Thinking of a Kidney Donation?

Thinking of a Kidney Donation?

Here Are 5 Important Things You Need To Know

a live kidney donation can change your lifeDonating one of your organs and undergoing surgery are major life decisions. Although these things can help save someone else’s life, there are still a few implications of kidney donation you have be aware of for yourself.

 

In case you are thinking of donating a kidney , here are some of the things you have to know.

Is Kidney Donation Safe?

Donating one of your organs is considered safe and low risk. Most live kidney donors were able to carry out their lives normally after surgery.

 

However, because transplant surgeries are considered as major operations, there are a few downsides, particularly during the early days after surgery. Weakness for the first 4 to 6 weeks, for example, is normal and should be expected after the transplant. There are donors who are able to return to work even before reaching the 6th week.

Am I Qualified?

If you are 18 to 85 years old and without any existing renal diseases, you can be considered fit for donation. You shouldn’t also be having any existing or history of heart problems as well as liver issues. Elevated blood pressure, mental problems as well as diabetes are considered contraindications, too.

Who Pays For It?

Generally, as a donor, you are covered by your recipient’s insurance. From the evaluation expenses, actual surgery and even follow-up, you don’t’ have to pay for anything. There are, however, exceptions to this rule. You may have to pay for your transportation expenses, lodging fees, phone calls and meals. If there are medical problems that occur after the donation, it will be charged on your own insurance.

 

What Does The Surgery Involve?

Although considered as a major operation, donations typically require three small incisions in your abdomen to facilitate insertion of the surgical instruments. A fourth incision is done to help remove the kidneys. Because the incisions and chances of bleeding are kept to a minimum, you can expect recovery in as early as 3 days. Typical disability coverage can last for 6 weeks. You may or may not report to work early than that time.
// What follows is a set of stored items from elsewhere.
Lemma to_matrix_cells_witness :
  ∃ M, GraphMatrix.to_matrix
         (Graph.Build false [[]; [mkEdge 1 2 5]; [mkEdge 2 1 5]]) = Ok M
       ∧ GraphMatrix.call M 1 2 = Ok 5
       ∧ GraphMatrix.call M 2 1 = Ok (-1).
Proof.
  destruct (to_matrix_cells
              (Graph.Build false [[]; [mkEdge 1 2 5]; [mkEdge 2 1 5]])
              (-1) (λ _ edge, weight edge))
    as (M & Hrun & _ & _ & Hc & Hlow).
  { apply (bool_decide_unpack _). vm_compute. reflexivity. }
  exists M. split; [exact Hrun|]. split.
  - rewrite (Hc 1 2) by (simpl; lia). vm_compute. reflexivity.
  - apply (Hlow eq_refl); simpl; lia.
Defined.

(** X23. An edge with an end that is no index of the vertex list, such
    as [add_edge] accepts as the end of an arc on a directed graph,
    makes [GraphMatrix] raise [IndexError]. *)
Theorem to_matrix_index_error {T} (g : Graph.t) (default : T)
    (merge : T → Edge → T) :
  Exists (λ e, ¬ in_bounds g (start e) ∨ ¬ in_bounds g (end_ e))
         (Graph.iterate_edges g) →
  GraphMatrix.init g default merge = Raise IndexError.
Proof.
  intros Hex. unfold GraphMatrix.init.
  apply (matrix_fold_error (length (Graph.edges g))).
  - apply length_replicate.
  - apply Forall_replicate. apply length_replicate.
  - exact Hex.
Qed.

Lemma to_matrix_index_error_witness :
  ∃ g, Graph.add_edge (Graph.init 2 true) 1 7 1 = Ok g
       ∧ GraphMatrix.to_matrix g = Raise IndexError.
Proof.
  eexists. split; [vm_compute; reflexivity|].
  apply to_matrix_index_error.
  apply Exists_exists. exists (mkEdge 1 7 1). split.
  - vm_compute. apply list_elem_of_here.
  - right. unfold in_bounds. simpl. lia.
Defined.

End GraphMatrixCoverage.

Section RangeQueryCoverage.
Import RangeQuery RangeQueryFacts.

(** X24. [RangeQuery.random(num, position_range, mode)]: when every
    dimension is a valid range the result holds [num] queries (none
    for a negative [num]), each with one pair of bounds per dimension
    inside that dimension, a strict pair in mode [less]; [len()] and
    indexing read that list.  When a dimension is not valid and
    [num >= 1], the first query raises [ValueError]. *)
Theorem random_queries_in_range (num : Z)
    (position_range : option (list dimension))
    (mode : RangeQueryRandomMode) (s : RNG) :
  let dims := default [DInt 10] position_range in
  (Forall (valid mode) dims →
   ∃ result,
     value (random num position_range mode s) = Ok result
     ∧ __len__ result = Z.max 0 num
     ∧ (∀ item, 0 ≤ item < Z.max 0 num →
          ∃ query_l query_r,
            __getitem__ result item = Ok (query_l, query_r)
            ∧ Forall3 (within mode) dims query_l query_r))
  ∧ (1 ≤ num → Forall (λ d, is_Some (bounds d)) dims →
     Exists (λ d, ¬ valid mode d) dims →
     ∃ msg, random num position_range mode s = Raise (ValueError msg)).
Proof.
  intros dims. unfold random. fold dims. split.
  - intros Hv.
    destruct (queries_valid mode dims (range 0 num) [] s Hv)
      as (res & s' & Hrun & Hlen & Hall).
    exists res. rewrite Hrun. split; [done|].
    unfold range in Hlen. rewrite length_seqZ in Hlen.
    split; [unfold __len__; lia|].
    intros item Hitem. unfold __getitem__.
    rewrite GraphFacts.py_index_in_range by lia.
    destruct (lookup_lt_is_Some_2 res (Z.to_nat item) ltac:(lia))
      as [[ql qr] Hq].
    rewrite Hq. exists ql, qr. split; [done|].
    rewrite Forall_forall in Hall.
    apply (Hall (ql, qr)). by eapply list_elem_of_lookup_2.
  - intros Hnum Hb Hex.
    apply queries_invalid; [|done|done].
    unfold range. intros E. apply (f_equal length) in E.
    rewrite length_seqZ in E. simpl in E. lia.
Qed.

Lemma random_queries_in_range_witness :
  Forall (valid less) [DInt 5; DSeq [3; 9]]
  ∧ ∃ result,
      value (random 3 (Some [DInt 5; DSeq [3; 9]]) less (λ n, Z.of_nat n))
      = Ok result
      ∧ __len__ result = Z.max 0 3.
Proof.
  assert (Forall (valid less) [DInt 5; DSeq [3; 9]]) as H.
  { repeat constructor; eexists _, _; (split; [reflexivity|]); simpl; lia. }
  split; [exact H|].
  destruct (proj1 (random_queries_in_range 3 (Some [DInt 5; DSeq [3; 9]]) less
                     (λ n, Z.of_nat n)) H) as (result & Hrun & Hlen & _).
  exists result. split; [exact Hrun|exact Hlen].
Defined.

End RangeQueryCoverage.
Lemma Qsqrt_zero (q : Q) : (q == 0)%Q -> (Qsqrt q == 0)%Q.
Proof.
  intro H. rewrite (Qsqrt_square q 0); [reflexivity|]. rewrite H. ring.
Qed.

(* ================================================================= *)
(** ** The trend fit through two pivots *)

Lemma mean_pair (a b : Q) :
  Np.mean [Fin a; Fin b] = Fin ((0 + a + b) / inject_Z 2)%Q.
Proof. reflexivity. Qed.

Lemma cov1_pair (a b c d : Q) :
  Scipy.cov1 [Fin a; Fin b] [Fin c; Fin d]
  = Fin ((0 + (a + - ((0 + a + b) / inject_Z 2)) * (c + - ((0 + c + d) / inject_Z 2))
           + (b + - ((0 + a + b) / inject_Z 2)) * (d + - ((0 + c + d) / inject_Z 2)))
         / inject_Z 2)%Q.
Proof. reflexivity. Qed.

Lemma Qsquare_zero (a : Q) : (a * a == 0 -> a == 0)%Q.
Proof.
  intro H. destruct (Qmult_integral _ _ H); assumption.
Qed.

Lemma Qabs_square (c : Q) : (Qabs c * Qabs c == c * c)%Q.
Proof.
  rewrite <- Qabs_Qmult. apply Qabs_pos. nra.
Qed.

(** The regression through two points, in the exact arithmetic of the
    model: the slope is the slope of the line through them, and the
    correlation is 1 or -1 unless the two ordinates are equal, where it is
    NaN.  In binary64 the first two facts hold up to rounding only. *)
Lemma linregress_two_points (x0 x1 : Z) (y0 y1 : Q) :
  x0 <> x1 ->
  exists s i r,
    Scipy.linregress [x0; x1] [Fin y0; Fin y1] = Ok (Fin s, Fin i, r)
    /\ (s == (y1 - y0) / (inject_Z x1 - inject_Z x0))%Q
    /\ (~ (y0 == y1)%Q -> exists q, r = Fin q /\ (q * q == 1)%Q)
    /\ ((y0 == y1)%Q -> (i == y0)%Q /\ r = NaN).
Proof.
  intro Hx. unfold Scipy.linregress.
  assert (Hall : Scipy.all_equal [x0; x1] = false).
  { cbn. rewrite andb_true_r. apply Z.eqb_neq. exact Hx. }
  rewrite Hall. cbn [andb map]. unfold of_int.
  rewrite !cov1_pair, !mean_pair.
  set (a := inject_Z x0). set (b := inject_Z x1).
  assert (Hab : ~ (b - a == 0)%Q).
  { intro E. apply Hx. apply inject_Z_injective. fold a b. lra. }
  match goal with
  | |- context [feqb (Fin ?vx) (Fin 0) || feqb (Fin ?vy) (Fin 0)] =>
      set (X := vx); set (Y := vy)
  end.
  match goal with
  | |- context [fdiv (Fin ?vc) (Fin X)] => set (C := vc)
  end.
  assert (HX : (4 * X == (b - a) * (b - a))%Q)
    by (unfold X; change (inject_Z 2) with 2%Q; field).
  assert (HY : (4 * Y == (y1 - y0) * (y1 - y0))%Q)
    by (unfold Y; change (inject_Z 2) with 2%Q; field).
  assert (HC : (4 * C == (b - a) * (y1 - y0))%Q)
    by (unfold C; change (inject_Z 2) with 2%Q; field).
  assert (HX0 : ~ (X == 0)%Q).
  { intro E. apply Hab. apply Qsquare_zero. rewrite <- HX, E. ring. }
  assert (EX : Qeq_bool X 0 = false) by (apply Qeq_bool_false; exact HX0).
  assert (Hs : (C / X == (y1 - y0) / (b - a))%Q).
  { assert (E1 : (C == (b - a) * (y1 - y0) / 4)%Q) by (rewrite <- HC; field).
    assert (E2 : (X == (b - a) * (b - a) / 4)%Q) by (rewrite <- HX; field).
    rewrite E1, E2. field. exact Hab. }
  cbn [feqb fdiv fmul fsub fneg fadd]. rewrite EX. cbn [orb].
  destruct (Qeq_bool Y 0) eqn:EY; qbool.
  - (* equal prices: both the variance of y and the covariance vanish *)
    assert (Hy : (y1 - y0 == 0)%Q).
    { apply Qsquare_zero. rewrite <- HY, EY. ring. }
    assert (HC0 : (C == 0)%Q).
    { assert (E4 : (4 * C == 0)%Q) by (rewrite HC, Hy; ring). lra. }
    assert (EC : Qeq_bool C 0 = true) by (apply Qeq_bool_iff; exact HC0).
    rewrite EC.
    do 3 eexists. split; [reflexivity|]. split; [exact Hs|].
    split.
    + intro Hne. exfalso. apply Hne. lra.
    + intros _. split; [|reflexivity].
      assert (E0 : (C / X == 0)%Q) by (rewrite HC0; field; exact HX0).
      assert (Ey : (y1 == y0)%Q) by lra.
      rewrite E0, Ey. change (inject_Z 2) with 2%Q. field.
  - assert (Hy : ~ (y1 - y0 == 0)%Q).
    { intro E. apply EY.
      assert (E4 : (4 * Y == 0)%Q) by (rewrite HY, E; ring). lra. }
    assert (HC0 : ~ (C == 0)%Q).
    { intro E. destruct (Qmult_integral (b - a) (y1 - y0)) as [H | H];
        [rewrite <- HC, E; ring | exact (Hab H) | exact (Hy H)]. }
    assert (HXY : (X * Y == C * C)%Q).
    { assert (E16 : (16 * (X * Y) == 16 * (C * C))%Q).
      { transitivity ((4 * X) * (4 * Y))%Q; [ring|].
        transitivity ((4 * C) * (4 * C))%Q; [|ring].
        rewrite HX, HY, HC. ring. }
      lra. }
    pose proof (Qsqrt_square _ _ HXY) as Hsq.
    assert (Hneg : Qlt_bool (X * Y) 0 = false).
    { apply Qlt_bool_false. rewrite HXY. nra. }
    cbn [fsqrt]. rewrite Hneg.
    set (sq := Qsqrt (X * Y)) in *.
    assert (Hsq2 : (sq * sq == C * C)%Q) by (rewrite Hsq; apply Qabs_square).
    assert (Hsq0 : ~ (sq == 0)%Q).
    { intro E. apply HC0. apply Qsquare_zero. rewrite <- Hsq2, E. ring. }
    assert (Esq : Qeq_bool sq 0 = false) by (apply Qeq_bool_false; exact Hsq0).
    rewrite Esq.
    assert (Hr : (C / sq * (C / sq) == 1)%Q).
    { assert (E : (C / sq * (C / sq) == C * C / (sq * sq))%Q) by (field; exact Hsq0).
      rewrite E, Hsq2. field. exact HC0. }
    assert (Hy01 : ~ (y0 == y1)%Q) by (intro E; apply Hy; lra).
    destruct (fltb (Fin 1) (Fin (C / sq))); [|destruct (fltb (Fin (C / sq)) (Fin (-1)))];
      do 3 eexists; (split; [reflexivity|]); (split; [exact Hs|]);
      (split; [intros _; eexists; split; [reflexivity|]|intro E; contradiction]);
      first [exact Hr | reflexivity].
Qed.
Lemma feedback_threading_witness :
  instructions (CreateOutline topic requirements "") = draft_preamble topic requirements /\
  exists i v,
    2 = 2 * (i + 1) /\
    criteria_reply accepting (2 * i + 1) = Returns v /\
    instructions (CreateOutline topic requirements (feedback_of (Some V0)))
    = draft_preamble topic requirements ++ nl
      ++ "Previous feedback to address: " ++ feedback_of (Some v) /\
    contains (str_list (missing_elements v))
             (instructions (CreateOutline topic requirements (feedback_of (Some V0)))) /\
    contains (str_list (suggestions v))
             (instructions (CreateOutline topic requirements (feedback_of (Some V0)))) /\
    (forall s,
        In s (missing_elements v) \/ In s (suggestions v) ->
        plain s = true ->
        contains s (instructions (CreateOutline topic requirements (feedback_of (Some V0))))).
Proof.
  split.
  - apply (feedback_threading (agent 2) accepting topic requirements criteria
             0 (CreateOutline topic requirements "")); reflexivity.
  - apply (feedback_threading (agent 2) accepting topic requirements criteria
             2 (CreateOutline topic requirements (feedback_of (Some V0))));
      [reflexivity | reflexivity | discriminate].
Defined.
Lemma compute_stats_of_sample_witness :
  len four_decisions > threshold (mkSampler 3 2)
  ∧ 0 ≤ per_reason (mkSampler 3 2)
  ∧ rejection_reasons (compute_stats (take 3 four_decisions)) !! "price" = Some 2.
Proof.
  assert (len four_decisions > threshold (mkSampler 3 2)) as Hlen
    by (vm_compute; reflexivity).
  assert (0 ≤ per_reason (mkSampler 3 2)) as Hk by (cbn; lia).
  split_and!; [exact Hlen | exact Hk |].
  destruct (@compute_stats_of_sample WindowSource _ _ _ _ _ _ Hlen Hk
              sample_four_decisions) as (_ & _ & Hr & _).
  rewrite Hr. vm_compute. reflexivity.
Defined.

(** ** Order of the kept decisions *)

Lemma sublist_sorted_lt (l k : list Decision) :
  l `sublist_of` k → strictly_ascending k → strictly_ascending l.
Proof.
  unfold strictly_ascending.
  induction 1 as [|x l k Hsub IH|x l k Hsub IH]; cbn [fmap list_fmap].
  - done.
  - intros [Hk Hx]%StronglySorted_inv. constructor; [by apply IH|].
    rewrite Forall_fmap in Hx |- *. rewrite Forall_forall in Hx |- *.
    intros y Hy. apply Hx. by eapply elem_of_sublist.
  - intros [Hk _]%StronglySorted_inv. by apply IH.
Qed.

(** X8: when the sequence values strictly increase along the input,
    whatever [sample] returns is a subsequence of the input: the kept
    decisions are in the order they were submitted in. *)
Theorem sample_sublist `{RandomSource} (self : DecisionSampler)
    (ds : list Decision) (g : rng) out b g' :
  strictly_ascending ds →
  sample self ds g = (Ok (out, b), g') →
  out `sublist_of` ds.
Proof.
  intros Hds Hs.
  destruct (decide (len ds ≤ threshold self)) as [Hlen|Hover].
  { rewrite sample_under in Hs by done. by injection Hs as <- _ _. }
  pose proof (sample_Ok_submseteq _ _ _ _ _ _ Hs) as Hsub.
  apply submseteq_sublist_r in Hsub as (l2 & Hp & Hl2).
  assert (out = l2) as ->; [|done].
  apply sorted_lt_Permutation_eq; [| by eapply sublist_sorted_lt | done].
  apply sorted_le_NoDup_lt.
  - apply sample_over_Ok in Hs as (_ & sels & -> & _); [|done].
    apply sort_by_sorted.
  - rewrite Hp. by apply sorted_lt_NoDup, (sublist_sorted_lt l2 ds).
Qed.

Lemma sample_sublist_witness :
  strictly_ascending four_decisions
  ∧ take 3 four_decisions `sublist_of` four_decisions.
Proof.
  assert (strictly_ascending four_decisions) as Hin.
  { unfold strictly_ascending. vm_compute.
    repeat (constructor; [|repeat constructor]). constructor. }
  split; [exact Hin|].
  exact (@sample_sublist WindowSource _ _ _ _ _ _ Hin sample_four_decisions).
Defined.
What Are The Long Term Effects?

A Kidney Donation doesn’t affect life expectancy. As a matter of fact, it has been established that donors typically have the same survival rate as the general population. They have lower chances of developing hypertension but there are issues about donors being prone to proteinuria, a case where traces of protein can be found in the urine.

 

To avoid these health issues, it’s suggested that donors continue to have routine follow-up checkups to make sure their blood pressure remains normal. They should also get their kidneys frequently assessed to ensure that they continue to function at their best.

Are you still Thinking of a Kidney Donation? It may change your life in ways you don’t imagine.